The WRD serves water to 4 million residents in southern LA County, with groundwater accounting for half of its supply while the other half is imported.

Tucker, a 35-year industry veteran, is at the forefront of a new frontier in water since transporting water from hundreds of miles away isn't as reliable as it used to be due to climate change.

"We're using a lot more recycled water, we're doing advanced treatment on a lot more recycled water, and we have to develop new local storage sources of water," Tucker said.

And WRD has struck gold in the form of local storage right under its service area's feet in the South Bay. There's brackish water there that's been trapped for decades from groundwater overpumping that led to seawater intrusion. They just have to clean it.

It's called the Regional Brackish Reclamation Project, and WRD will extract and purify the water for drinking while also gaining additional underground storage.

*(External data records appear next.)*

(** In grayscale mode, with 16-bit colour levels, the three fields of the
    palette entry all hold the top eight bits of the luminance
    (77 R + 151 G + 28 B + 127) / 256, which lies between the smallest and
    the largest of the three levels. *)
Theorem setcolreg_grayscale_word regno red green blue transp fbi :
  0 <= regno < PALETTE_ENTRIES_NO ->
  length (pseudo_palette fbi) = 16%nat ->
  var_grayscale fbi <> 0 ->
  0 <= red < 2 ^ 16 -> 0 <= green < 2 ^ 16 -> 0 <= blue < 2 ^ 16 ->
  pseudo_palette (snd (xilinx_fb_setcolreg regno red green blue transp fbi))
    !! Z.to_nat regno
  = Some (Z.shiftr (luminance red green blue) 8 * 65536
          + Z.shiftr (luminance red green blue) 8 * 256
          + Z.shiftr (luminance red green blue) 8) /\
  Z.min red (Z.min green blue) <= luminance red green blue
    <= Z.max red (Z.max green blue).
Proof.
  unfold PALETTE_ENTRIES_NO. intros Hno Hlen Hgray Hr Hg Hb.
  pose proof (luminance_between red green blue
                ltac:(lia) ltac:(lia) ltac:(lia)) as Hlum.
  assert (0 <= luminance red green blue < 2 ^ 16) as Hy by lia.
  pose proof (level_range _ Hy) as HY.
  split; [| exact Hlum].
  unfold xilinx_fb_setcolreg, PALETTE_ENTRIES_NO.
  destruct (Z.leb_spec 16 regno) as [Hbig | _]; [lia |].
  destruct (Z.eqb_spec (var_grayscale fbi) 0) as [E | _]; [contradiction |].
  cbv iota beta zeta. cbn [fst snd pseudo_palette].
  rewrite gray_value by assumption.
  rewrite pack_levels by assumption.
  apply list_lookup_insert_eq. lia.
Qed.

Lemma setcolreg_grayscale_word_witness :
  (0 <= 3 < PALETTE_ENTRIES_NO /\
   length (pseudo_palette fb_gray) = 16%nat /\
   var_grayscale fb_gray <> 0 /\
   0 <= 0xFFFF < 2 ^ 16 /\ 0 <= 0x8000 < 2 ^ 16 /\ 0 <= 0x1234 < 2 ^ 16) /\
  Z.min 0xFFFF (Z.min 0x8000 0x1234) <= luminance 0xFFFF 0x8000 0x1234
    <= Z.max 0xFFFF (Z.max 0x8000 0x1234).
Proof.
  split.
  - vm_compute. repeat split; intros; discriminate.
  - apply (setcolreg_grayscale_word 3 0xFFFF 0x8000 0x1234 0 fb_gray);
      vm_compute; repeat split; intros; discriminate.
Defined.

(** A gray input is a fixed point of the grayscale conversion: with equal
    16-bit levels the palette is the same in grayscale mode as in colour
    mode. *)
Theorem setcolreg_gray_input_same_in_both_modes regno v transp flag palette :
  0 <= v < 2 ^ 16 ->
  pseudo_palette (snd (xilinx_fb_setcolreg regno v v v transp (FbInfo flag palette)))
  = pseudo_palette (snd (xilinx_fb_setcolreg regno v v v transp (FbInfo 0 palette))).
Proof.
  intros Hv. unfold xilinx_fb_setcolreg.
  destruct (PALETTE_ENTRIES_NO <=? regno); [reflexivity |].
  cbn [var_grayscale]. change (0 =? 0) with true.
  destruct (flag =? 0); [reflexivity |].
  cbv iota beta zeta. cbn [snd pseudo_palette].
  rewrite gray_value by assumption.
  assert (luminance v v v = v) as ->.
  { unfold luminance. symmetry. apply Z.div_unique with (r := 127); lia. }
  reflexivity.
Qed.

Lemma setcolreg_gray_input_same_in_both_modes_witness :
  0 <= 0x8000 < 2 ^ 16 /\
  pseudo_palette (snd (xilinx_fb_setcolreg 3 0x8000 0x8000 0x8000 0
                         (FbInfo 1 (replicate 16 0))))
  = pseudo_palette (snd (xilinx_fb_setcolreg 3 0x8000 0x8000 0x8000 0
                           (FbInfo 0 (replicate 16 0)))).
Proof.
  split.
  - vm_compute. repeat split; intros; discriminate.
  - apply (setcolreg_gray_input_same_in_both_modes 3 0x8000 0 1 (replicate 16 0)).
    vm_compute. repeat split; intros; discriminate.
Defined.

Lemma out32_ctrl_run val s :
  xilinx_fb_out32 REG_CTRL val s =
    (tt, Device (<[0 := u32 val]> (regs s)) (clk_rate s) (clk_enable_count s)
                (clk_enable_result s) (trace s ++ [EvWrite (u32 val) 0])).
Proof. reflexivity. Qed.

Lemma blank_run blank_mode reg_ctrl_default s :
  xilinx_fb_blank blank_mode reg_ctrl_default s =
    if blank_mode =? FB_BLANK_UNBLANK
    then (0, snd (xilinx_fb_out32 REG_CTRL reg_ctrl_default s))
    else if (blank_mode =? FB_BLANK_NORMAL)
            || (blank_mode =? FB_BLANK_VSYNC_SUSPEND)
            || (blank_mode =? FB_BLANK_HSYNC_SUSPEND)
            || (blank_mode =? FB_BLANK_POWERDOWN)
         then (0, snd (xilinx_fb_out32 REG_CTRL 0 s))
         else (0, s).
Proof.
  unfold xilinx_fb_blank, mbind, mret, io_bind, io_ret.
  destruct (blank_mode =? FB_BLANK_UNBLANK).
  - rewrite out32_ctrl_run. reflexivity.
  - destruct ((blank_mode =? FB_BLANK_NORMAL)
              || (blank_mode =? FB_BLANK_VSYNC_SUSPEND)
              || (blank_mode =? FB_BLANK_HSYNC_SUSPEND)
              || (blank_mode =? FB_BLANK_POWERDOWN)).
    + rewrite out32_ctrl_run. reflexivity.
    + reflexivity.
Qed.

"That'll help the entire Southern California region to build up more drought resiliency because we'll have more local storage and less dependence on imported water," Tucker said.

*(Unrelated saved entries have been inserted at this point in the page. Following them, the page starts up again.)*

(** A history in which Alice makes no call. *)
Definition bobs_history : list op :=
  [OpUpdate bob 1 carol; OpRemove bob 2; OpCreate bob anna;
   OpSetFavorite bob 3 (ContactFavoriteModel.Build true); OpRemove bob 4].
(** * Properties *)

(** ** Queries over a table *)

Section Table.
Context {A : Type} (P : A → Prop) `{!∀ x, Decision (P x)}.

Lemma first_None (l : list A) :
  head (filter P l) = None ↔ ∀ x, x ∈ l → ¬ P x.
Proof.
  rewrite head_None. split.
  - intros Hnil x Hx HP. by eapply filter_nil_not_elem_of.
  - intros Hall. induction l as [|y l IH]; [done|].
    rewrite filter_cons_False.
    + apply IH. intros x Hx. apply Hall. by right.
    + apply Hall. by left.
Qed.

Lemma first_Some_elem (l : list A) (x : A) :
  head (filter P l) = Some x → x ∈ l ∧ P x.
Proof.
  intros Hhd. apply head_Some_elem_of in Hhd.
  apply list_elem_of_filter in Hhd. tauto.
Qed.

Lemma filter_keeps_all (l : list A) :
  (∀ x, x ∈ l → P x) → filter P l = l.
Proof.
  induction l as [|y l IH]; intros Hall; [done|].
  rewrite filter_cons_True by (apply Hall; by left).
  f_equal. apply IH. intros x Hx. apply Hall. by right.
Qed.

Lemma first_unique (l : list A) (x : A) :
  x ∈ l → P x → (∀ y, y ∈ l → P y → y = x) → head (filter P l) = Some x.
Proof.
  intros Hx HP Huniq.
  destruct (head (filter P l)) as [y|] eqn:Hhd.
  - apply first_Some_elem in Hhd as [Hy HPy]. f_equal. by apply Huniq.
  - rewrite first_None in Hhd. by destruct (Hhd x).
Qed.
End Table.

(** Rows addressed through a key column [key] that holds no duplicates. *)
Section Keyed.
Context {A K : Type} `{!EqDecision K} (key : A → K).

Lemma key_unique (l : list A) (x y : A) :
  NoDup (key <$> l) → x ∈ l → y ∈ l → key x = key y → x = y.
Proof.
  intros Hnd Hx Hy Hk.
  apply list_elem_of_lookup in Hx as [i Hi].
  apply list_elem_of_lookup in Hy as [j Hj].
  assert (i = j) as ->.
  { eapply NoDup_lookup; [exact Hnd| |].
    - rewrite list_lookup_fmap, Hi. reflexivity.
    - rewrite list_lookup_fmap, Hj. simpl. by rewrite Hk. }
  congruence.
Qed.

(** UPDATE ... WHERE key = k touches exactly the row that holds [k]. *)
Lemma update_by_key (l : list A) (i : nat) (x x' : A) :
  NoDup (key <$> l) → l !! i = Some x → key x' = key x →
  (λ r, if decide (key r = key x') then x' else r) <$> l = <[i:=x']> l.
Proof.
  intros Hnd Hi Hk. apply list_eq. intros j.
  rewrite list_lookup_fmap.
  destruct (decide (i = j)) as [<-|Hne].
  - rewrite list_lookup_insert_eq by (by eapply lookup_lt_Some).
    rewrite Hi. simpl. by rewrite decide_True.
  - rewrite list_lookup_insert_ne by done.
    destruct (l !! j) as [y|] eqn:Hj; [|done]. simpl.
    rewrite decide_False; [done|]. intros Hy. apply Hne.
    eapply NoDup_lookup; [exact Hnd| |].
    + rewrite list_lookup_fmap, Hi. reflexivity.
    + rewrite list_lookup_fmap, Hj. simpl. congruence.
Qed.

(** DELETE ... WHERE key = k removes every row that holds [k]. *)
Lemma delete_by_key_gone (l : list A) (k : K) (y : A) :
  y ∈ filter (λ r, key r ≠ k) l → key y ≠ k.
Proof. rewrite list_elem_of_filter. tauto. Qed.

As California enters its third dry year, becoming less dependent on imported water is paramount.

The State Water Project announced it would not be delivering water to its member agencies until it had a clearer picture of hydrologic conditions going into the spring.

Associate Professor of Groundwater Hydrology at the University of California, Riverside, Dr. Hoori Ajami, said local water supplies are needed with climate change bringing more intense and frequent droughts. 


"One noticeable feature of this past recent drought was it was warmer than previous droughts, and this has important implications in terms of water availability and snowpack supplies and so forth," Ajami said.

So while local supply is important, you also need somewhere to store the water. Surface infrastructure like dams cost billions, so utilizing what WRD already has is a priority.

"I think it's additionally important to have a great source of underground storage for protection against future droughts," Tucker said.

WRD is aiming to provide this drinking water in the next three or four years.